The once-daily pill, called orforglipron, helped patients with Type 2 diabetes during late-stage trials and has shown comparable safety results to the injectables, the drugmaker said.
The trial results are being closely watched, as a needle-free anti-obesity drug could give Lilly a major edge over its well-established rivals.
GLP-1s are a class of drugs that have become blockbusters for the way they help people lose weight. But they are expensive, must be refrigerated and are delivered through an injection. A daily pill version could make the drugs much more accessible.
According to Lilly, orforglipron is the first oral small molecule GLP-1, taken without food and water restrictions, to successfully complete a Phase 3 trial. If approved, the company said it is confident in its ability to launch the drug worldwide without supply constraints.

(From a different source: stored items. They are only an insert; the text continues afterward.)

(** ** Cleaning up *)

Fixpoint removeObsolete (current : string) (names : list (string * Entry)) : M unit :=
  match names with
  | [] => ret tt
  | (name, entry) :: rest =>
      if bool_decide (name = current_link) || bool_decide (name = current) then removeObsolete current rest
      else match entry with
      | Link _ => throw (Msg "release root contains unexpected entry")
      | Slot _ _ _ => RemoveAll name ;; removeObsolete current rest
      | Plain _ => if has_prefix ".download-" name then Remove name ;; removeObsolete current rest
                   else throw (Msg "release root contains unexpected entry")
      | OddEntry => throw (Msg "release root contains unexpected entry")
      end
  end.

Definition sorted_entries (es : gmap string Entry) : list (string * Entry) :=
  omap (fun name => pair name <$> es !! name) (merge_sort String.le (map_to_list es).*1).

Definition FinalizeSuccessfulUpdate (publicKey : option string) : M unit :=
  let! current := Readlink current_link in
  guard (validReleaseName current) "current release link is invalid during readiness cleanup" ;;
  VerifyReleaseSlot current None publicKey ;;
  let! info := Lstat previous_link in
  match info with
  | Some (Link _) =>
      let! previous := Readlink previous_link in
      guard (validReleaseName previous && bool_decide (previous <> current)) "previous release link is invalid" ;;
      Remove previous_link ;; syncDirectory
  | Some _ => throw (Msg "previous release path is not a symlink")
  | None => ret tt
  end ;;
  let! names := query (fun es => Ok (sorted_entries es)) in
  removeObsolete current names ;;
  syncDirectory.

(** ** Rolling back: internal/bootstrap/rollback.go

    The checks around the root are answers: the effective user, the daemon lock,
    whether the command runs from the previous slot's binary, the schema version
    of the database, closing the lock and starting the service. *)
Record RollbackAnswers := mkRollback {
  rb_owner : bool; rb_lock : option goerr; rb_executable : string -> result goerr bool;
  rb_schema : result goerr Z; rb_required : Z; rb_close : option goerr; rb_start : option goerr
}.

Definition UpdateRollback_Run (answers : RollbackAnswers) (publicKey : string) : M unit :=
  guard (zlen publicKey =? PublicKeySize) "update rollback configuration is incomplete" ;;
  guard (rb_owner answers) "update rollback must run as the installation owner" ;;
  check (Wrap "require stopped platformd unit" <$> rb_lock answers) ;;
  let! current := CurrentReleaseManifest (Some publicKey) in
  let! previousName := Readlink previous_link in
  guard (validReleaseName previousName && bool_decide (previousName <> Version_ current))
    "previous release link is unavailable or invalid" ;;
  VerifyReleaseSlot previousName None (Some publicKey) ;;
  let! same := of_result (rb_executable answers previousName) in
  guard same "rollback command must be executed by the saved previous binary" ;;
  let! version := of_result (rb_schema answers) in
  guard (version =? rb_required answers) "SQLite schema version differs; rollback is forbidden" ;;
  SwitchCurrentRelease previousName ;;
  Remove previous_link ;;
  syncDirectory ;;
  check (rb_close answers) ;;
  check (rb_start answers).
End Slots.

(** ** Triples with a crash condition

    [triple P m Q E C]: from a root that satisfies [P], [m] returns in [Q], fails
    in [E] or crashes in [C]. *)

Notation root := (gmap string Entry).
Definition triple {A} (P : root -> Prop) (m : M A) (Q : A -> root -> Prop) (E C : root -> Prop) : Prop :=
  forall w, P (entries w) ->
    match m w with
    | (Ret (Ok a), w') => Q a (entries w')
    | (Ret (Err _), w') => E (entries w')
    | (Crash, w') => C (entries w')
    end.
(** The same condition holds whatever happens. *)
Notation stable P m Q := (triple P m Q P P).

Lemma triple_bind {A B} P (m : M A) (k : A -> M B) R Q E C :
  triple P m R E C -> (forall a, triple (R a) (k a) Q E C) -> triple P (bind m k) Q E C.
Proof.
  intros Hm Hk w Hw. specialize (Hm w Hw). unfold bind. destruct (m w) as [[[a|e]|] w']; [|done|done].
  by apply Hk.
Qed.

Lemma triple_conseq {A} (P P' : root -> Prop) (m : M A) (Q Q' : A -> root -> Prop) (E E' C C' : root -> Prop) :
  triple P m Q E C -> (forall es, P' es -> P es) -> (forall a es, Q a es -> Q' a es) ->
  (forall es, E es -> E' es) -> (forall es, C es -> C' es) -> triple P' m Q' E' C'.
Proof.
  intros Hm HP HQ HE HC w Hw. specialize (Hm w (HP _ Hw)). destruct (m w) as [[[a|e]|] w']; auto.
Qed.

Lemma triple_ret {A} (a : A) P (Q : A -> root -> Prop) E C : (forall es, P es -> Q a es) -> triple P (ret a) Q E C.
Proof. intros HQ w Hw. by apply HQ. Qed.
Lemma triple_throw {A} e P (Q : A -> root -> Prop) (E C : root -> Prop) :
  (forall es, P es -> E es) -> triple P (throw e) Q E C.
Proof. intros HE w Hw. by apply HE. Qed.
Lemma triple_guard b t P (E C : root -> Prop) :
  (forall es, P es -> E es) -> triple P (guard b t) (fun _ es => P es /\ b = true) E C.
Proof. intros HE w Hw. unfold guard. destruct b; simpl; auto. Qed.
Lemma triple_catch {A} P (m : M A) h (Q : A -> root -> Prop) R E C :
  triple P m Q R C -> (forall e, triple R (h e) Q E C) -> triple P (catch m h) Q E C.
Proof.
  intros Hm Hh w Hw. specialize (Hm w Hw). unfold catch. destruct (m w) as [[[a|e]|] w']; [done| |done].
  by apply Hh.
Qed.
Lemma triple_deferred {A} P (m : M A) cleanup (Q Q' : A -> root -> Prop) (E E' C : root -> Prop) :
  triple P m Q E C ->
  (forall a, triple (Q a) cleanup (fun _ => Q' a) (Q' a) C) -> triple E cleanup (fun _ => E') E' C ->
  triple P (deferred cleanup m) Q' E' C.
Proof.
  intros Hm Hq He w Hw. specialize (Hm w Hw). unfold deferred. destruct (m w) as [[[a|e]|] w']; [| |done].
  - specialize (Hq a w' Hm). by destruct (cleanup w') as [[[u|e]|] w''].
  - specialize (He w' Hm). by destruct (cleanup w') as [[[u|e']|] w''].
Qed.

Section Logic.
Context `{ManifestLibrary} `{SlotLaws}.

Lemma triple_sys {A} (f : root -> result goerr A * root) (P : root -> Prop) (Q : A -> root -> Prop) (E C : root -> Prop) :
  (forall es, P es -> E es /\ C es) ->
  (forall es, P es -> match f es with (Ok a, es') => Q a es' | (Err _, es') => E es' end) ->
  triple P (sys f) Q E C.
Proof.
  intros HP Hf w Hw. unfold sys. destruct (fault (ops w)); simpl; [|by apply HP..].
  specialize (Hf _ Hw). destruct (f (entries w)) as [[a|e] es']; done.
Qed.

Lemma triple_query {A} (f : root -> result goerr A) (P : root -> Prop) :
  stable P (query f) (fun a es => P es /\ f es = Ok a).
Proof.
  apply triple_sys; [done|]. intros es Hes. destruct (f es) eqn:Ef; done.
Qed.

Lemma triple_nop (P : root -> Prop) : stable P nop (fun _ => P).
Proof. eapply triple_conseq; [apply triple_query|done|by intros a es [? _]|done|done]. Qed.

Lemma triple_of_result {A} (r : result goerr A) (P : root -> Prop) :
  stable P (of_result r) (fun a es => P es /\ r = Ok a).
Proof. intros w Hw. unfold of_result. destruct r; done. Qed.

Lemma triple_check e (P : root -> Prop) : stable P (check e) (fun _ es => P es /\ e = None).
Proof. destruct e; [by apply triple_throw|by apply triple_ret]. Qed.

End Logic.

(** A call that leaves the root alone, in a sequence whose failures only need a
    weaker condition. *)
Lemma stable_step {A B} (P0 P : root -> Prop) (m : M A) (k : A -> M B) R Q :
  stable P m R -> (forall es, P es -> P0 es) -> (forall a, triple (R a) (k a) Q P0 P0) ->
  triple P (bind m k) Q P0 P0.
Proof. intros Hm HP Hk. eapply triple_bind; [eapply triple_conseq; [exact Hm|done|done|exact HP|exact HP]|exact Hk]. Qed.

Section SlotProofs.
Context `{ManifestLibrary} `{SlotLaws}.
Lemma pending_cons mine x l : pending mine (x :: l) = (if mine x then 1 else 0) + pending mine l.
Proof. unfold pending. simpl. destruct (mine x); simpl; lia. Qed.
Lemma pending_middle mine b x a : pending mine (b ++ x :: a) = (if mine x then 1 else 0) + pending mine (b ++ a).
Proof. induction b as [|y b IH]; simpl; rewrite !pending_cons; lia. Qed.
Lemma pending_nonneg mine l : 0 <= pending mine l.
Proof. unfold pending. lia. Qed.
Lemma pending_le mine l : pending mine l <= Z.of_nat (length l).
Proof.
  induction l as [|x l IH]; [done|]. rewrite pending_cons. simpl length. destruct (mine x); lia.
Qed.

(** A key that has [n] requests in flight cannot pass its limit by more than [K]. *)
Definition bounded (K limit t : Z) (state : failureWindowState) (n : Z) : Prop :=
  n <= K /\ count (currentFailureWindow state t) + n <= limit - 1 + K.

Lemma window_count_cases state t :
  count (currentFailureWindow state t) = count state \/ count (currentFailureWindow state t) = 0.
Proof. unfold currentFailureWindow. destruct (_ || _); auto. Qed.

Lemma window_later state t t' : t <= t' ->
  count (currentFailureWindow state t') = count (currentFailureWindow state t) \/ count (currentFailureWindow state t') = 0.
Proof.
  intros Ht. unfold currentFailureWindow. destruct (is_zero _); simpl; [auto|].
  repeat case_match; simpl; auto; lia.
Qed.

The trial randomized 559 participants across the U.S., China, India, Japan and Mexico and measured the drug’s efficacy and safety in adults with Type 2 diabetes compared to a placebo.
The 40-week trial found the pill lowered blood sugar levels, measured by A1C, by an average of 1.3 percent to 1.6 percent across different doses from a starting level of 8 percent.
More than 65 percent of participants taking the highest dose dropped their A1C levels to the normal range, below what is considered diabetic.
In addition, participants lost an average of 16 pounds at the highest dose of the drug without reaching a plateau at the end of the trial, meaning full weight reduction was not yet attained. But like most drugs in the class, weight loss is expected to be much less in people with diabetes compared to those with obesity.
The overall safety profile was consistent with the established GLP-1 class. Side effects were the same as those with the injectable obesity drugs — diarrhea, indigestion, constipation, nausea and vomiting.
The company did not include information on the demographics of the people who participated in the trial.
The results will be presented at the annual meeting of the American Diabetes Association’s Scientific Sessions and will be published in a peer-reviewed journal.
There are seven late-stage studies examining the safety and efficacy of the pill across people with diabetes and obesity. The company expects to file for regulatory approval of the pill for obesity by the end of the year, and for treatment of diabetes in 2026.